Upcoming clarification on the disclosure of remuneration paid to HCPs

In addition to the Anti-Gift Law, life sciences companies are required to disclose certain information on a public Stateportal. In recent years there have been changes concerning the content of the disclosure and this has presented a challenge for life sciences companies trying to meet their disclosure obligations. (See our previous alert).

Initially, life sciences companies were required to disclose any benefits granted to HCPs and the nature of agreements concluded with HCPs, but they were not required to disclose the amounts of any remuneration. However, on 24 February 2015, the French Supreme Administrative Court (Conseil d'Etat) ruled null and void the provision under which only the existence of agreements with HCPs had to be disclosed, but not the remuneration amounts paid to HCPs. As a consequence, Law No. 2016-41 of 26 January 2016 codified the principle that any remuneration contained in agreements concluded with HCPs must be disclosed, with implementation of the new provisions to be carried out by way of decree. In this respect, Decree No. 2016-1939, recently published on 28 December 2016, provides partial clarification as to the basis for the implementation of the new provisions.

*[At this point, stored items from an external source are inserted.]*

Definition query_prog (malformed : string) (m : MessageId.t) (report : Z → Impl → list byte)
    (frame : Frame) (l : Local) : prog (bool * Local) :=
  match decode_all read_set_id (payload frame) with
  | None =>
      answer_prog true (send_error_prog (header frame) ErrorCode.Malformed ReasonCode.MalformedFrame
        malformed) l
  | Some set_id =>
      bytes ← act (of_coordinator (report set_id));
      answer_prog true (send_frame_prog m (header frame) bytes) l
  end.

(** The [switch]. *)
Definition registered_prog (context : AuthorityContext) (frame : Frame) (l : Local) : prog (bool * Local) :=
  match message (header frame) with
  | MessageId.PublishConstraintSet => publish_prog context frame l
  | MessageId.ApplyLifecycle => lifecycle_prog context frame l
  | MessageId.EvaluateCandidates => evaluate_candidates_prog context frame l
  | MessageId.QueryDefinitions =>
      query_prog "definitions query payload is malformed" MessageId.DefinitionsReport
        definitions_report frame l
  | MessageId.QueryResults =>
      query_prog "results query payload is malformed" MessageId.ResultsReport results_report frame l
  | MessageId.QueryCurrentness =>
      query_prog "currentness query payload is malformed" MessageId.CurrentnessReport
        currentness_report frame l
  | MessageId.Heartbeat => answer_prog true (send_frame_prog MessageId.Heartbeat (header frame) []) l
  | MessageId.Shutdown =>
      sent ← send_frame_prog MessageId.Shutdown (header frame) [] l;
      mret (false, stop_local sent.2)
  | _ =>
      answer_prog false (send_error_prog (header frame) ErrorCode.ProtocolViolation
        ReasonCode.UnknownMessageId
        "message identifier is not valid in the client-to-server direction") l
  end.

Definition frame_prog (frame : Frame) (l : Local) : prog (bool * Local) :=
  if eeqb (message (header frame)) MessageId.Hello then hello_prog frame l
  else if negb (ss_registered (lo_state l)) then
    answer_prog false (send_error_prog (header frame) ErrorCode.Unauthorized
      ReasonCode.MissingAuthorityContext
      "default deny: the session has not registered a publisher") l
  else if negb (identity_matches (lo_state l) (header frame)) then
    answer_prog false (send_error_prog (header frame) ErrorCode.Fenced ReasonCode.FencedWorkerBoot
      "frame identity does not match the registered session identity") l
  else context ← context_prog l (header frame); registered_prog context frame l.

(** ** One connection *)

(** The loop around [pop], with the fuel of [Server.pump_loop]. *)
Fixpoint pump_prog (fuel : nat) (a : FrameAssembler) (l : Local) : prog (FrameAssembler * Local) :=
  match fuel with
  | O => mret (a, l)
  | Datatypes.S fuel =>
      match pop a with
      | (Failure code detail, a) =>
          sent ← send_error_prog empty_header code ReasonCode.MalformedFrame detail l;
          mret (a, stop_local sent.2)
      | (Success None, a) => mret (a, l)
      | (Success (Some frame), a) =>
          _ ← act fetch_add_frames;
          handled ← frame_prog frame l;
          if handled.1 : bool then pump_prog fuel a handled.2 else mret (a, handled.2)
      end
  end.

(** One round of the loop of [serve]; [None] leaves it. *)
Definition round_prog (a : FrameAssembler) (l : Local) : prog (option FrameAssembler * Local) :=
  let '(read, socket) := recv_some receive_bytes (lo_socket l) in
  let l := with_lo_socket socket l in
  match read with
  | Failure _ _ | Success [] => mret (None, l)
  | Success chunk =>
      match push chunk a with
      | (Failure code detail, _) =>
          sent ← send_error_prog empty_header code ReasonCode.OversizedVector detail l;
          mret (None, sent.2)
      | (Success _, a) =>
          pumped ← pump_prog (Datatypes.S (length (buffer a))) a l;
          mret (Some pumped.1, pumped.2)
      end
  end.

(** What follows the loop. *)
Definition finish_prog (l : Local) : prog Local :=
  if ss_registered (lo_state l) then
    _ ← act (on_coordinator (λ now, fence_on_session_loss (ss_session (lo_state l)) now.1));
    _ ← act (erase_session (ss_session (lo_state l)));
    mret (with_lo_socket (close_socket (lo_socket l)) l)
  else mret (with_lo_socket (close_socket (lo_socket l)) l).

(** ** Threads *)

(** A thread before the test of its loop, in a round, after the loop, and ended. *)
Inductive Thread : Type :=
  | Looping (a : FrameAssembler) (l : Local)
  | Busy (p : prog (option FrameAssembler * Local))
  | Finishing (p : prog Local)
  | Ended (l : Local).

(** One step of a thread: an action, or [while (running && !stopping)]. *)
Definition thread_step (now : Z * Z) (t : Thread) (s : Shared) : Thread * Shared :=
  match t with
  | Looping a l =>
      if negb (lo_running l) || sh_stopping s then (Finishing (finish_prog l), s)
      else (Busy (round_prog a l), s)
  | Busy (Ret (Some a, l)) => (Looping a l, s)
  | Busy (Ret (None, l)) => (Finishing (finish_prog l), s)
  | Busy (Act m k) => let '(b, s) := m now s in (Busy (k b), s)
  | Finishing (Ret l) => (Ended l, s)
  | Finishing (Act m k) => let '(b, s) := m now s in (Finishing (k b), s)
  | Ended l => (Ended l, s)
  end.

Definition ended (t : Thread) : bool := match t with Ended _ => true | _ => false end.

(** The thread of an accepted socket. *)
Definition spawn (socket : TcpSocket) : Thread :=
  Looping (new_assembler limits) (mkLocal socket new_session true).

(** ** The process *)

(** Where [run] stands. *)
Inductive Main : Type :=
  | Testing
  | Accepting
  | Refused (code : ErrorCode.t) (detail : string)
  | Admitting (socket : TcpSocket (S := S))
  | Returned (status : Status).

(** Where [stop] stands. *)
Inductive Stop : Type := Idle | Closing | Aborting | Joining | Stopped.

Record Process := mkProcess {
  shared : Shared;
  threads : list Thread;
  listening : bool;
  main : Main;
  stop : Stop
}.

Definition with_threads (ts : list Thread) (p : Process) : Process :=
  mkProcess (shared p) ts (listening p) (main p) (stop p).
Definition with_main (m : Main) (p : Process) : Process :=
  mkProcess (shared p) (threads p) (listening p) m (stop p).

(** [active_session_count] *)
Definition active_session_count (s : Shared) : Z := Z.of_nat (base.size (sh_sessions s)).

(** The step of the main thread; [answer] is what [accept] answers. *)
Definition main_step (answer : Result S) (p : Process) : Process :=
  match main p with
  | Testing => with_main (if sh_stopping (shared p) then Returned success else Accepting) p
  | Accepting =>
      if listening p then
        match answer with
        | Failure code detail => with_main (Refused code detail) p
        | Success socket => with_main (Admitting (Some socket)) p
        end
      else with_main (Refused ErrorCode.TransportFailure "listener is not open") p
  | Refused code detail =>
      with_main (Returned (if sh_stopping (shared p) then success else Failure code detail)) p
  | Admitting socket =>
      if admits limits (active_session_count (shared p)) then
        let s := shared p in
        mkProcess (mkShared (sh_coordinator s) (sh_next_session s) (sh_frames_handled s)
            (wrap 64 (sh_sessions_accepted s + 1)) (sh_sessions s) (sh_stopping s))
          (threads p ++ [spawn socket]) (listening p) Testing (stop p)
      else with_main Testing p
  | Returned _ => p
  end.

(** [entry.second->abort()] of every handle, under the mutex of the server. *)
Definition abort_sessions (s : Shared) : Shared :=
  mkShared (sh_coordinator s) (sh_next_session s) (sh_frames_handled s) (sh_sessions_accepted s)
    (abort <$> sh_sessions s) (sh_stopping s).

(** The step of the thread that calls [stop], once or again. It joins when every thread has
    ended. *)
Definition stop_step (p : Process) : Process :=
  let s := shared p in
  match stop p with
  | Idle | Stopped =>
      mkProcess (mkShared (sh_coordinator s) (sh_next_session s) (sh_frames_handled s)
          (sh_sessions_accepted s) (sh_sessions s) true)
        (threads p) (listening p) (main p) Closing
  | Closing => mkProcess s (threads p) false (main p) Aborting
  | Aborting => mkProcess (abort_sessions s) (threads p) (listening p) (main p) Joining
  | Joining => if forallb ended (threads p) then mkProcess s [] (listening p) (main p) Stopped else p
  end.

Inductive Event : Type :=
  | RunMain (answer : Result S)
  | RunThread (i : nat) (now : Z * Z)
  | RunStop.

Definition transition (e : Event) (p : Process) : Process :=
  match e with
  | RunMain answer => main_step answer p
  | RunStop => stop_step p
  | RunThread i now =>
      match threads p !! i with
      | None => p
      | Some t =>
          let '(t, s) := thread_step now t (shared p) in
          mkProcess s (<[i:=t]> (threads p)) (listening p) (main p) (stop p)
      end
  end.

Definition run (events : list Event) (p : Process) : Process :=
  fold_left (λ p e, transition e p) events p.

(** The process [start] answers, around a coordinator. *)
Definition start_process (w : World D) : Process :=
  mkProcess (mkShared w 0 0 0 ∅ false) [] true Testing Idle.

(** [start], and the listener it binds. Where binding fails the new listener owns nothing
    that its destructor would have to close. *)
Definition start {O : Type} `{!Loopback.SocketCalls O} (port : Z) (w : World D) (n : Loopback.Net O)
    : Result (Loopback.TcpListener * Process) * Loopback.Net O :=
  match validate_limits limits with
  | Some why => (Failure ErrorCode.InvalidArgument why, n)
  | None =>
      match Loopback.initialize n with
      | (Failure code detail, n) => (Failure code detail, n)
      | (Success _, n) =>
          let '(bound, l, n) := Loopback.bind_loopback port (Loopback.mkListener None 0) n in
          (rbind bound (λ _, Success (l, start_process w)), n)
      end
  end.
End threads.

The new decree provides that any remuneration above €10 under agreements concluded with HCPs has to be disclosed. This provision harmonises the rules relating to disclosures and aligns the regime applicable to any benefits, hospitality or remuneration for services provided for in agreements.

The new decree also corrects the discrepancy in the reporting timelines. In the past, while agreements had to be disclosed within 15 days after their signature, benefits had to be disclosed only twice a year: by 1 February and 1 August.

Now, details of benefits and remuneration for services above €10 granted during the first half of the calendar year will have to be disclosed by 1 September, and those granted during the second half by 1 March of the following year. This means that, going forward, disclosures of both benefits and remuneration will be in step.

Finally, the decree provides that the new provision on the disclosure of remuneration will enter into force as soon as the relevant implementing order is published, and at the latest on 1 July 2017.

In that respect, the guidelines of the French Pharmaceutical Association (the LEEM), issued in February 2017, anticipate that the first disclosure of any remuneration provided for under an agreement will need to be made by 1 September 2017.
Indeed, since the implementing order was issued after 1 February – the deadline date for the disclosure of data related to the second half of 2016 – it is unlikely that this will have retroactive effect on remuneration under agreements concluded in 2016. However, the LEEM mentions that this possibility cannot be totally excluded and companies should await publication of the implementing order for further guidance.

It should be borne in mind that at the time of its publication in May 2013, the original decree to implement the French Sunshine Act had full retroactive effect to as far back as January 2012 – the date the French Sunshine Act came into force. Both companies and industry associations resisted this interpretation on the grounds that such retroactive disclosure would be too cumbersome for companies to implement.

Under a restrictive interpretation, the new disclosure requirement relating to remuneration should apply as of January 2012, which means adjustments will need to be made to cover the last five years. However, a degree of flexibility will probably be allowed with respect to such retroactive disclosure given the burden of work this would impose on companies.

In any case, companies should be prepared for significant upcoming changes and therefore monitor closely the evolution of the regulation in that respect.

The content of this article is intended to provide a general guide to the subject matter. Specialist advice should be sought about your specific circumstances.